What lurks in your keyboard?


Just when you thought you had enough things to worry about -- such as the threat of terrorism, the economy, keeping your kids safe, your credit score -- a new concern comes along:  computer keyboards have been identified as objects that can spread diseases and germs, particularly in places such as medical facilities where cleanliness is a key factor.

Lurking inside those computer keyboards are crumbs, dust, dirt and food particles that, when you think about it, are just kind of creepy.  But, to make sure that it is safe to go back to work and use that keyboard that someone else has (ewwww) sneezed on, or eaten their lunch over, vendors have come to the rescue of those unsanitary keyboards. 

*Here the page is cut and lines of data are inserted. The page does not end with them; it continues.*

(* ===== verification/ByteOrder.v ===== *)
(** Sorting by a byte string: Go's comparison of strings, and [sort.Slice] by a
    key of the elements.  [sort.Slice] promises a sorted permutation and no order
    among equal keys; with distinct keys its result does not depend on the order
    of its input. *)

From S2P Require Import Prelude.
From Stdlib Require Import ZArith Lia.
From stdpp Require Import prelude list sorting.

Local Open Scope Z_scope.

(** [a <= b] on strings. *)
Fixpoint bytes_le (a b : bytes) : bool :=
  match a, b with
  | [], _ => true
  | _ :: _, [] => false
  | x :: a, y :: b => if Z.eqb x y then bytes_le a b else Z.ltb x y
  end.

Lemma bytes_le_total a b : bytes_le a b = true \/ bytes_le b a = true.
Proof.
  revert b. induction a as [|x a IH]; intros [|y b]; cbn; auto.
  destruct (Z.eqb_spec x y) as [->|]; [rewrite Z.eqb_refl; apply IH|].
  destruct (Z.eqb_spec y x); [lia|]. rewrite !Z.ltb_lt. lia.
Qed.

Lemma bytes_le_trans a b c : bytes_le a b = true -> bytes_le b c = true -> bytes_le a c = true.
Proof.
  revert b c. induction a as [|x a IH]; intros [|y b] [|z c]; cbn; try done.
  destruct (Z.eqb_spec x y) as [->|].
  - destruct (Z.eqb_spec y z); [by apply IH|done].
  - rewrite Z.ltb_lt. intros ?. destruct (Z.eqb_spec y z) as [->|].
    + intros _. destruct (Z.eqb_spec x z); [lia|]. by apply Z.ltb_lt.
    + rewrite Z.ltb_lt. intros ?. destruct (Z.eqb_spec x z); [lia|]. apply Z.ltb_lt. lia.
Qed.

Lemma bytes_le_antisymm a b : bytes_le a b = true -> bytes_le b a = true -> a = b.
Proof.
  revert b. induction a as [|x a IH]; intros [|y b]; cbn; try done.
  destruct (Z.eqb_spec x y) as [->|]; [rewrite Z.eqb_refl; intros; f_equal; auto|].
  destruct (Z.eqb_spec y x); [lia|]. rewrite !Z.ltb_lt. lia.
Qed.

Section SortBy.

Context {A : Type} (key : A -> bytes).

Definition key_le (x y : A) : Prop := bytes_le (key x) (key y) = true.

#[local] Instance key_le_dec : RelDecision key_le.
Proof. intros x y. unfold key_le. apply _. Defined.

#[local] Instance key_le_total : Total key_le.
Proof. intros x y. apply bytes_le_total. Qed.

#[local] Instance key_le_trans : Transitive key_le.
Proof. intros x y z. apply bytes_le_trans. Qed.

(** [sort.Slice(l, func(i, j) bool { return key(l[i]) < key(l[j]) })]. *)
Definition sortBy (l : list A) : list A := merge_sort key_le l.

Lemma sortBy_perm l : sortBy l ≡ₚ l.
Proof. apply merge_sort_Permutation. Qed.

(** Elements with the same key are the same element. *)
Definition keyed (l : list A) : Prop := forall x y, x ∈ l -> y ∈ l -> key x = key y -> x = y.

Lemma sortBy_unique l1 l2 : l1 ≡ₚ l2 -> keyed l1 -> sortBy l1 = sortBy l2.
Proof.
  intros Hp Hk. apply (StronglySorted_unique_strong key_le).
  - intros x y Hx Hy Hxy Hyx. rewrite sortBy_perm in Hx, Hy. rewrite <- Hp in Hy.
    apply Hk; [done..|]. by apply bytes_le_antisymm.
  - apply (StronglySorted_merge_sort key_le).
  - apply (StronglySorted_merge_sort key_le).
  - by rewrite !sortBy_perm.
Qed.

Lemma sortBy_sorted l : StronglySorted key_le (sortBy l).
Proof. apply (StronglySorted_merge_sort key_le). Qed.

Lemma nodup_keyed l : NoDup (map key l) -> keyed l.
Proof.
  intros Hn x y Hx Hy He. apply list_elem_of_lookup in Hx as [i Hi], Hy as [j Hj].
  assert (i = j) as ->; [|by simplify_eq]. eapply NoDup_lookup; [exact Hn| |].
  - change (map ?f ?l) with (f <$> l). by rewrite list_lookup_fmap, Hi.
  - change (map ?f ?l) with (f <$> l). rewrite list_lookup_fmap, Hj. cbn. by rewrite He.
Qed.

End SortBy.
(** The descriptors with a threshold of votes, those authorized. *)
Fixpoint elected {D} {CDesc : Codec D} (authorized : D -> bool) (l : list (bytes * list Document)) : outcome (list D) :=
  match l with
  | [] => Ok []
  | (rawDesc, vs) :: l =>
    if bool_decide (threshold a <= Z.of_nat (length vs)) then
      match codec_Unmarshal rawDesc with
      | None => Err "cbor: cannot decode"
      | Some desc =>
        ds ← elected authorized l;
        Ok (if authorized desc then desc :: ds else ds)
      end
    else elected authorized l
  end.

(** The first parameters with a threshold of votes. *)
Fixpoint electedParams (l : list (bytes * list Document)) : option Parameters :=
  match l with
  | [] => None
  | (bs, vs) :: l =>
    match codec_Unmarshal bs with
    | None => electedParams l
    | Some params => if bool_decide (threshold a <= Z.of_nat (length vs)) then Some params else electedParams l
    end
  end.

Definition replicaId (d : ReplicaDescriptor) : bytes := idHash Sum256 (rd_IdentityKey d).

Definition sortReplicaNodesByPublicKey (nodes : list ReplicaDescriptor) : list ReplicaDescriptor := sortBy replicaId nodes.

Definition tallyVotes (epoch : Z) (s : state) : outcome (list MixDescriptor * list ReplicaDescriptor * Parameters) :=
  match votes s !! epoch with
  | None => Err "no votes"
  | Some vs =>
    if bool_decide (Z.of_nat (size vs) < threshold a) then Err "not enough votes"
    else
      lambdaG ← computeLambdaG;
      let t := foldl (tallyVote lambdaG) (mkTallies ∅ ∅ ∅) (map snd (entries vs)) in
      nodes ← elected (isDescriptorAuthorized Sum256 a) (entries (mixTally t));
      replicaNodes ← elected (isReplicaDescriptorAuthorized Sum256 a) (entries (replicaTally t));
      match electedParams (entries (mixParams t)) with
      | None => Err "consensus failure (mixParams empty)"
      | Some params => Ok (sortNodesByPublicKey Sum256 nodes, sortReplicaNodesByPublicKey replicaNodes, params)
      end
  end.

End Tally.

(** ** Counting *)

Definition occ (k : bytes) (l : list bytes) : nat := length (List.filter (fun x => bool_decide (x = k)) l).

Lemma occ_app k l1 l2 : occ k (l1 ++ l2) = (occ k l1 + occ k l2)%nat.
Proof. unfold occ. by rewrite List.filter_app, length_app. Qed.

Lemma occ_perm k l1 l2 : l1 ≡ₚ l2 -> occ k l1 = occ k l2.
Proof.
  unfold occ. induction 1 as [|x l1 l2 _ IH|x y l|l1 l2 l3 _ IH1 _ IH2]; cbn; try done; [| |congruence].
  - case_bool_decide; cbn; lia.
  - by do 2 case_bool_decide.
Qed.

Lemma occ_elem k l : (0 < occ k l)%nat <-> k ∈ l.
Proof.
  unfold occ. induction l as [|x l IH]; cbn; [split; [lia|by intros ?%elem_of_nil]|].
  case_bool_decide as Hx; cbn; rewrite elem_of_cons; [subst; split; [by left|lia]|]. rewrite IH. naive_solver.
Qed.

(** Two keys share the positions of a list. *)
Lemma occ_two k1 k2 l : k1 <> k2 -> (occ k1 l + occ k2 l <= length l)%nat.
Proof.
  intros Hne. unfold occ. induction l as [|x l IH]; cbn; [lia|].
  do 2 case_bool_decide; cbn; try lia. congruence.
Qed.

The U.S. subsidiary Taiwanese company, Aten Technology, Inc., located in Irvine, California, reports that it has started applying antimicrobial nanocoatings to its keyboard, video and mouse (KVM) switches that allows use of the devices by multiple users in data centers while keeping the devices sanitary for other users. Another U.S. company, Seal Shield Corporation, located in Jacksonville, Florida, claims to have created a keyboard that it is selling to hospitals that is dishwasher-safe.

Can computer keyboards and other commonly accessed equipment really make you sick?  Yes.  Keyboards in hospitals are a common place to find Methicillin-resistant Staphylococcus Aureus (MRSA) bacteria.  This is the type of staph bacteria that has become resistant to  antibiotics, can cause skin infections, pneumonia and life threatening bloodstream and/or surgical wound infections. 

Some research even suggests that commonly used devices such as the keypads on ATM banking machines contain more germs than are found in a public restroom, and objects in offices that are shared, such as telephones, fax machines and office entry keypads, are also sources of vast amounts of germs.

If your company doesn’t have the microbial resistant keyboard coatings, researchers suggest using disinfectant wipes before you touch a device, hand sanitizers, and most importantly, frequent hand washing.  And the key factor:  don’t put your fingers into your mouth without washing your hands first, and don’t chew on your pencil or pen. 

Freaked out enough?  We are.  According to Charles Gerba, an environmental microbiologist and professor at the University of Arizona, we have entered the “Electronic Age” without updating our hygiene habits.  It’s time for an upgrade.